Project Description

Présence : samedi 20 novembre

Jean-Christophe Buisson est journaliste et écrivain d’Histoire, directeur adjoint du Figaro Magazine, ainsi qu’auteur d’une quinzaine d’essais. Il présente l’émission hebdomadaire « Historiquement Show » sur HistoireTV.

Le dernier carré – Combattant de l’honneur et soldats perdus, de l’Antiquité à nos jours – Perrin

L’esprit de sacrifice à travers l’histoire. ” Merde ! La garde meurt et ne se rend pas “. La célèbre apostrophe, prêtée au général Cambronne à Waterloo illustre le mépris de la mort et le sacrifice authentique : celui qui consiste à donner volontairement sa vie pour un homme, une cause, une idéologie ou une patrie. Contrairement à ce que l’on pourrait croire, ce cas de figure se présente assez souvent à travers les siècles : Thermopyles, sicaires juifs à Massada, derniers cathares, chouans de 1815, sudistes, samouraïs, communards, cristeros, soldats blancs de Russie, vietnamiens du Sud, combattantes kurdes et bien d’autres encore se sont illustrés lors d’événements méconnus ou oubliés tels les frères de la forêt qui ont combattu l’armée rouge dans les pays Baltes après 1945.
Tous, dans un dernier geste, ont marqué l’histoire et marqué la postérité. Sous la direction de Jean-Christophe Buisson et Jean Sévillia, les meilleurs historiens et journalistes en racontent les épisodes les plus saillants dans des contributions où la solidité de l’enquête se conjugue avec un vrai bonheur d’écriture. L’ensemble offre une histoire inédite de l’héroïsme à travers les âges.

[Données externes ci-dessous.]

(** X2: [_recv_all] keeps the bytes of the server in order and loses none
    while it succeeds: the reply it returns, followed by what the socket
    still has to deliver, is exactly what the socket had to deliver
    before the call.  When it raises, the bytes it had read are gone:
    what is left on the socket is a tail of what there was. *)
Theorem recv_all_stream (self : DictionaryClient) :
  closed (sock self) = false ->
  exists consumed,
    stream (pending (sock self)) =
    consumed
    ++ stream (pending (sock (snd (_recv_all response_complete self)))) /\
    forall reply,
      fst (_recv_all response_complete self) = Ok reply -> consumed = reply.
Proof.
  intros Hopen.
  pose proof (wait_readable_stream 5 (pending (sock self))) as Hstream.
  destruct (wait_readable 5 (pending (sock self))) as [[|] evs] eqn:Hwait;
    cbn [snd] in Hstream.
  - destruct (wait_readable_ready _ _ _ Hwait) as (segment & rest & ->).
    rewrite (recv_all_first_read response_complete self _ _ Hopen Hwait).
    rewrite <- Hstream. cbn [stream].
    rewrite <- (after_first_read_stream self segment rest).
    destruct (_get_status (firstn BUF_SIZE segment)) as [code|e].
    + destruct (response_complete code).
      * exists (firstn BUF_SIZE segment).
        split; [reflexivity | now intros reply [= <-]].
      * apply (receive_rest_stream code (firstn BUF_SIZE segment)
                 (after_first_read self segment rest) eq_refl).
    + exists (firstn BUF_SIZE segment). split; [reflexivity | discriminate].
  - rewrite recv_all_eq, (on_sock_select_open 5 self Hopen), Hwait.
    exists []. cbn [fst snd sock with_sock pending]. rewrite Hstream.
    split; [reflexivity | discriminate].
Qed.

End Reading.


Lemma recv_all_stream_witness :
  exists consumed,
    stream year_entry_script =
    consumed
    ++ stream
         (pending
            (sock (snd (example_recv_all (ready_client year_entry_script)))))
    /\ forall reply,
         fst (example_recv_all (ready_client year_entry_script)) = Ok reply ->
         consumed = reply.
Proof.
  exact (recv_all_stream registry_response_complete
           (ready_client year_entry_script) eq_refl).
Defined.

(** ** Reads that return nothing *)

Section EmptyReads.

Variable response_complete : Z -> bool.

(** X4: a read that returns nothing is not taken for the end of the
    reply.  After a first line that leaves the reply incomplete, [n]
    reads in a row that return nothing leave [_recv_all] where the first
    read left it, with the same buffer, [n] rounds later: whatever [n]
    is, the call makes more than [n] rounds before it comes back.  So a
    server whose reads return nothing, as they do once it has closed the
    connection, keeps the call going for as long as they do. *)
Theorem recv_all_empty_reads (self : DictionaryClient) (segment : bytes)
  (n : nat) (more : list event) (code : Z) :
  closed (sock self) = false ->
  pending (sock self) = Data segment :: repeat (Data []) n ++ more ->
  (length segment <= BUF_SIZE)%nat ->
  _get_status segment = Ok code ->
  response_complete code = false ->
  _response_complete segment = false ->
  _recv_all response_complete self =
  receive_rest code segment
    (with_sock
       {| pending := more; closed := false;
          calls := calls (sock self) ++ rounds (S n) |} self) /\
  exists k,
    calls (sock (snd (_recv_all response_complete self))) =
    calls (sock self) ++ rounds (S n + k)
    ++ match fst (_recv_all response_complete self) with
       | Ok _ => []
       | Raise _ => [select_call 5]
       end.
Proof.
  intros Hopen Hpending Hfits Hstatus Hpreliminary Hincomplete.
  assert (Hloop :
    _recv_all response_complete self =
    receive_rest code segment
      (with_sock
         {| pending := more; closed := false;
            calls := calls (sock self) ++ rounds (S n) |} self)).
  { rewrite (recv_all_first_read response_complete self segment
               (repeat (Data []) n ++ more) Hopen)
      by now rewrite Hpending.
    rewrite firstn_all2 by exact Hfits.
    rewrite Hstatus, Hpreliminary.
    rewrite (receive_rest_empty_reads code n more segment
               (after_first_read self segment (repeat (Data []) n ++ more))
               eq_refl Hincomplete).
    - f_equal. unfold after_first_read; cbn [sock with_sock calls].
      rewrite <- rounds_S, <- !app_assoc. reflexivity.
    - unfold after_first_read; cbn [sock with_sock pending].
      apply Nat.leb_le in Hfits. now rewrite Hfits. }
  split; [exact Hloop|]. rewrite Hloop.
  set (round := with_sock _ self).
  destruct (receive_rest_outcome code segment round eq_refl) as [k Hk].
  exists k. unfold loop_outcome in Hk.
  destruct (receive_rest code segment round) as [[reply|e] self'];
    destruct Hk as (_ & _ & Hr); cbn [fst snd].
  - destruct Hr as (_ & _ & ->). unfold round; cbn [sock with_sock calls].
    now rewrite List.app_nil_r, <- rounds_app, <- !app_assoc.
  - destruct Hr as (_ & ->). unfold round; cbn [sock with_sock calls].
    now rewrite <- rounds_app, <- !app_assoc.
Qed.

End EmptyReads.

(** Three reads that return nothing after the first line, then silence:
    the call has made four rounds when its wait times out. *)
Lemma recv_all_empty_reads_witness :
  let segment := b"150 1 definitions" ++ CRLF in
  let self :=
    ready_client [Data segment; Data []; Data []; Data []; Delay 6] in
  example_recv_all self =
  receive_rest 150 segment
    (with_sock
       {| pending := [Delay 6]; closed := false;
          calls := calls (sock self) ++ rounds 4 |} self) /\
  exists k,
    calls (sock (snd (example_recv_all self))) =
    calls (sock self) ++ rounds (4 + k)
    ++ match fst (example_recv_all self) with
       | Ok _ => []
       | Raise _ => [select_call 5]
       end.
Proof.
  intros segment self.
  apply (recv_all_empty_reads registry_response_complete self segment 3
           [Delay 6] 150); try reflexivity.
  apply Nat.leb_le; reflexivity.
Defined.

Example empty_reads_outcome :
  let self :=
    ready_client
      [Data (b"150 1 definitions" ++ CRLF); Data []; Data []; Data [];
       Delay 6] in
  fst (example_recv_all self) = Raise (TimeoutError (Some 150)) /\
  calls (sock (snd (example_recv_all self))) = rounds 4 ++ [select_call 5].
Proof. vm_compute. split; reflexivity. Qed.

(** ** The range of the status *)

Lemma count_digits_length (s : bytes) : (count_digits s <= length s)%nat.
Proof.
  induction s as [|c s IH]; cbn [count_digits length]; [lia|].
  destruct (digit_value c); lia.
Qed.

Lemma skip_space_digits (s : bytes) :
  count_digits (skip_space s) = count_digits s /\
  (length (skip_space s) <= length s)%nat.
Proof.
  induction s as [|c s [IHc IHl]]; [split; reflexivity|].
  cbn [skip_space]. destruct (is_space c) eqn:Hspace; [|split; reflexivity].
  cbn [count_digits length]. destruct (digit_value c) as [d|] eqn:Hdigit.
  - apply digit_value_facts in Hdigit as (Hs & _). congruence.
  - split; [exact IHc | lia].
Qed.

Lemma scan_digits_bound (acc : Z) (prev_underscore : bool) (s rest : bytes)
  (n : Z) :
  0 <= acc ->
  scan_digits acc prev_underscore s = Some (n, rest) ->
  0 <= n /\ n + 1 <= (acc + 1) * 10 ^ Z.of_nat (count_digits s).
Proof.
  revert acc prev_underscore.
  induction s as [|c s IH]; intros acc prev_underscore Hacc;
    cbn [scan_digits count_digits].
  - destruct prev_underscore; [discriminate|]. intros [= <- <-].
    cbn. lia.
  - destruct (digit_value c) as [d|] eqn:Hdigit.
    + apply digit_value_facts in Hdigit as (_ & _ & _ & Hd).
      intros Hscan. apply IH in Hscan; [|lia].
      rewrite Nat2Z.inj_succ, Z.pow_succ_r by lia.
      assert (0 < 10 ^ Z.of_nat (count_digits s)) by (apply Z.pow_pos_nonneg; lia).
      nia.
    + assert (Hone : 1 <= 10 ^ Z.of_nat (count_digits s))
        by (pose proof (Z.pow_pos_nonneg 10 (Z.of_nat (count_digits s))); lia).
      destruct (Byte.eqb c x5f).
      * destruct prev_underscore; [discriminate|]. apply IH, Hacc.
      * destruct prev_underscore; [discriminate|]. intros [= <- <-]. nia.
Qed.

Arménie, les enfants de la guerre – Fayard

Préface par Jean-Christophe Buisson

Marie-Claire Margossian, française jusqu’au bout des ongles,  n’a pas oublié qu’elle est aussi arménienne. Une identité qu’elle a toujours portée en elle avec fierté, sans jamais l’interroger… jusqu’au jour où le conflit dans le Haut-Karabakh a éclaté. « Alors, on s’est souvenu de ce que voulait dire être arméniens, tel un second réveil. L’histoire semble se répéter et c’est le martyre de nos grands-parents, leurs récits de souffrance qui, cruellement, se rappellent à nous. Et on a crié notre douleur face à cette guerre sanglante. Chacun d’entre nous a retrouvé son âme d’enfant. »
C’est justement aux enfants d’Arménie que M.-C. Margossian a voulu donner la parole. Ceux qui ont vécu cette guerre dans leur chair. Qui ont perdu des proches, ont vu leur village attaqué ou bombardé. Elle a appelé les écoles une à une pour faire dessiner les élèves, afin qu’ils donnent vie à leur Arménie. Le dessin est là-bas une véritable institution. Les œuvres de ces jeunes artistes âgés de 4 à 15 ans sont inoubliables. Elles mêlent les couleurs chatoyantes de l’Arménie à l’acier de la guerre et au rouge du sang.
Arménie, les enfants de la guerre est ainsi la voix de ces enfants innocents touchés par la violence, dans une quasi-indifférence internationale. Peu de plumes vaillantes sont allées sur le terrain. Jean-Christophe Buisson a été l’une d’entre elles, aussi sa préface était-elle une évidence. À ses côtés, des artistes et intellectuels disent leur soutien à ces enfants du courage, dans des lettres poignantes et authentiques.